This has been a WEIRD and disappointing gardening season. Here in Zone 9 we had winter, then 3 weeks of spring, followed by the most pathetic summer ever. The Central Valley of California is known for blazing hot, 100° F August days followed by muggy, miserable evenings. In fact, local businesses use the theme “Hot August Nights” to advertise car shows and concerts.
This year, daytime temps haven’t passed 95 F and at night the temperature has even dipped into the high 50’s! And yes, although it may sound strange, I actually do miss 100 degree weather and muggy nights. 😉 And I’m not the only one. Tomato plants NEED warm temperatures both at night and during the day.
In the garden, I’ve harvested handfuls of ‘Sweet 100’s and ‘Black Cherry’ for the past three weeks. For the larger varieties, ‘Early Girl’ and ‘Cherokee Purple’ have yielded a miserly 10 tomatoes. By now I should be knee deep in tomatoes and absolutely sick of them. After all, I put in 9 plants! I even planned a salsa party.
So why aren’t tomatoes turning red? It has to do with the combination of Maturity+ Mother Nature + Variety. In a “normal” year, the equation equals perfectly ripe, yummy tomatoes. But in this far from normal year, many gardeners are frustrated.
Seeing tomatoes hang green on the vine week after week, day after day is unprecedented. Many gardeners are in shock, while others chose to deny the facts. A few have cursed and pulled out plants, prepping their soil for broccoli and Brussels sprouts. And there may even be some (but no, I hate to write this!) eyeing their neighbor’s reddish, almost ripe ‘maters with a gleam in their eye and “Oh no, PLEASE don’t do it!!” Don’t stoop to stealing a ‘Stupice’ or shoplift a ‘Mortgage Lifter!’ 😉
Back to the “how” end of things. First, tomatoes must reach a “mature” green stage before they can turn red. This tomato will be a good size for its variety, be light green, and have a pink to reddish color on the blossom end (bottom).
In this stage, the tomato produces an odorless, colorless gas called ethylene (same gas bananas emit). Ethylene is a growth hormone that causes green cells to turn red. Windy weather thwarts the ethylene gas by blowing it away from the fruit. This interrupts and slows down the ripening process. Another weather factor is temperature. If weather is below 50 or above 85, the tomato will not produce the pigment cells that turn the tomato red (lycopene and carotene).

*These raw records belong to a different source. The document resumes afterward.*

(** Below the start of the last range the table is what it seems: an address
    is defined exactly when a range holds it, and has the value of that range. *)
Theorem lookup_below_last a (t : table) : disjoint t -> Exists (fun e => a < fst e) t ->
  (exists e, e ∈ t /\ fst e <= a <= fst (snd e) /\ defined a a t = Ok true /\ at_ a a t = Ok (snd (snd e))) \/
  ((forall e, e ∈ t -> ~ fst e <= a <= fst (snd e)) /\ defined a a t = Ok false /\ at_ a a t = Throw out_of_range).
Proof.
  intros Hd Hex. destruct (find_split (fun e => a <? fst e) t) as [pre post] eqn:Ef.
  pose proof (find_split_app (fun e => a <? fst e) t) as Happ. pose proof (find_split_pre (fun e => a <? fst e) t) as Hpre.
  pose proof (find_split_post (fun e => a <? fst e) t) as Hpost. rewrite Ef in *. cbn [fst snd] in *.
  assert (Hpre' : Forall (fun e => fst e <= a) pre) by (eapply Forall_impl; [exact Hpre|]; intros e He; by apply Z.ltb_ge).
  destruct post as [|[k2 x2] post].
  { exfalso. rewrite <- Happ, app_nil_r in Hex. apply Exists_exists in Hex as (e & He & Hlt).
    rewrite Forall_forall in Hpre'. specialize (Hpre' e He). lia. }
  specialize (Hpost (k2, x2) post eq_refl). apply Z.ltb_lt in Hpost. cbn in Hpost.
  assert (Hk2 : (k2 <=? a) = false) by (apply Z.leb_gt; lia).
  destruct (last pre) as [[k [hi v]]|] eqn:El.
  - apply last_Some in El as [l ->]. rewrite <- app_assoc in Happ. cbn in Happ.
    apply Forall_app in Hpre' as [_ Hk]. apply Forall_cons in Hk as [Hk _]. cbn in Hk.
    assert (Hfind : find_range a a t = Ok (if a <=? hi then Some k else None)).
    { unfold find_range, start_iter. rewrite Ef, last_snoc. cbn [snd defined_loop]. rewrite (proj2 (Z.leb_le _ _) Hk). cbn [andb is_Some].
      destruct x2 as [hi2 v2]. rewrite Hk2. destruct (a <=? hi); done. }
    destruct (a <=? hi) eqn:Eh; bool_prop.
    + left. exists (k, (hi, v)). rewrite <- Happ at 1. split_and!; [apply elem_of_app; right; left|done|cbn; lia| |].
      * unfold defined. by rewrite Hfind.
      * unfold at_, get_matching_key. rewrite Hfind. cbn. rewrite <- Happ in Hd |- *. by rewrite (map_at_found l k (hi, v) _ Hd).
    + right. split_and!; [|unfold defined; by rewrite Hfind|unfold at_, get_matching_key; by rewrite Hfind].
      intros e He Ha. rewrite <- Happ in Hd, He.
      assert (e = (k, (hi, v))) as -> by (eapply (disjoint_unique l k hi v); eauto). cbn in Ha. lia.
  - apply last_None in El as ->. cbn in Happ. subst t.
    assert (Hfind : find_range a a ((k2, x2) :: post) = Ok None).
    { unfold find_range, start_iter. rewrite Ef. cbn. destruct x2 as [hi2 v2]. by rewrite Hk2. }
    right. split_and!; [|unfold defined; by rewrite Hfind|unfold at_, get_matching_key; by rewrite Hfind].
    intros e He Ha. destruct Hd as [Hne Hs]. apply StronglySorted_cons in Hs as [Hall _]. apply Forall_cons in Hne as [Hne _].
    apply elem_of_cons in He as [->|He]; [cbn in Ha; lia|]. rewrite Forall_forall in Hall. specialize (Hall e He). cbn in *. lia.
Qed.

Variety is the third number in the equation. Small fruited varieties (like cherry and grape tomatoes) normally turn red faster than large fruited varieties. Not all large varieties ripen at the same time, check for “days-to-harvest” before choosing a variety. This number can be as low as 62 and as high as 100. Order seed catalogs or check online for this information. (Make sure the varieties do well in your area also ). And of course, characteristics like flavor and texture are important!
You can store mature-green tomatoes at 55-68 degrees F and they will eventually ripen. (this works for tomatoes that have fallen off the vine to early IF they are mature). For faster ripening, keep a small amount of fruit enclosed and add a ripe banana or apple. Temperatures over 77 degrees result in less red color and softer fruit. (Never store tomatoes in the refrigerator, the fruit will be tasteless).
If you are just DONE with tomatoes in your garden, you can dig up the plant (loosen it gently to keep roots intact). Shake off loose dirt, and hang the plant upside down in a protected area that meets the temperature requirements mentioned.